If I understand the patch correctly, it would only cause problems for
connections with over 2GB of data payload, but I think it should work fine
for a small trace of say 200KB. I'm not seeing any events at all, nor am I
seeing the log files that should be created when using the analyzer.

That was the point of that change, yes, but the breaking modification was
that the function signatures are now different. Specifically, those are
virtual functions that you're inheriting. If your parameters don't match
exactly, you're just defining a new virtual function as opposed to
redefining the existing function.

I'll correct the functions and test it out though.

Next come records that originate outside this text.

(* ===== verification/LnCommit.v ===== *)
(** The exchange of commitment_signed and revoke_and_ack: the commitment
    numbers, the secrets that are given away, the secrets that are kept, and the
    flags of the HTLCs. *)
From stdpp Require Import base list numbers tactics.
From Stdlib Require Import ZArith Lia.
From S2P Require Import Prelude CProg UtlBuf UtlPush LnDerkey LnMisc LnMsg.
From S2P Require Import LnMsgNormal LnHtlc LnSelf LnNormal LnRecv LnToy.
Import UtlBuf UtlPush ShaChain Derkey LnMisc LnMsg LnMsgNormal LnHtlc LnSelf LnNormal LnRecv.
Open Scope Z_scope.

Module LnCommit.

(** ** The flags a commitment sets do not change what it holds *)

Lemma in_local_comrecv v h : in_local (set_comrecv v h) = in_local h.
Proof.
  unfold in_local, LN_HTLC_ENABLE, LN_HTLC_EMPTY, LN_HTLC_ENABLE_LOCAL_ADDHTLC_OFFER,
    LN_HTLC_ENABLE_LOCAL_ADDHTLC_RECV, LN_HTLC_ENABLE_LOCAL_DELHTLC_OFFER,
    LN_HTLC_ENABLE_LOCAL_DELHTLC_RECV.
  by flag_simpl.
Qed.

(** What a valid commitment_signed and a revoke_and_ack make of a slot. *)
Definition on_commitment (h : htlc) : htlc :=
  if in_local h then set_revsend 1 (set_comrecv 1 h) else h.
Definition on_revocation (h : htlc) : htlc :=
  if in_remote h then set_revrecv 1 h else h.

Lemma map_on_commitment hs :
  map (λ h, if in_local h then set_revsend 1 h else h)
    (map (λ h, if in_local h then set_comrecv 1 h else h) hs) = map on_commitment hs.
Proof.
  rewrite map_map. apply map_ext. intros h. unfold on_commitment.
  destruct (in_local h) eqn:H; [by rewrite in_local_comrecv, H|by rewrite H].
Qed.

Section keys.
Context {E : Env} {L : EnvLaws E}.

(** ** Sizes of secrets and points *)

Lemma create_secret_size b I :
  is_bytes b → length b = 32%nat →
  is_bytes (ln_derkey_create_secret btc_util_sha256 b I) ∧
  length (ln_derkey_create_secret btc_util_sha256 b I) = 32%nat.
Proof.
  unfold ln_derkey_create_secret, derive_secret.
  generalize (Z.to_nat (47 + 1)) as n. intros n. revert b.
  induction n as [|n IH]; intros b Hb Hl; [done|]. cbn [derive_loop].
  destruct (bit_set I n); [|by apply IH]. apply IH; apply sha256_size.
Qed.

When you said that you're not seeing DeliverPacket be entered, was that
after making the uint64 change?

  --Vlad

If I understand the patch correctly, it would only cause problems for connections with over 2GB of data payload, but I think it should work fine for a small trace of say 200KB. I’m not seeing any events at all, nor am I seeing the log files that should be created when using the analyzer.

That was the point of that change, yes, but the breaking modification was that the function signatures are now different. Specifically, those are virtual functions that you’re inheriting. If your parameters don’t match exactly, you’re just defining a new virtual function as opposed to redefining the existing function.

Good point.

I’ll correct the functions and test it out though.

When you said that you’re not seeing DeliverPacket be entered, was that after making the uint64 change?

I thought I had corrected it, but seems like the definition was still slightly off. I’m getting all of my logs now as expected. Thanks.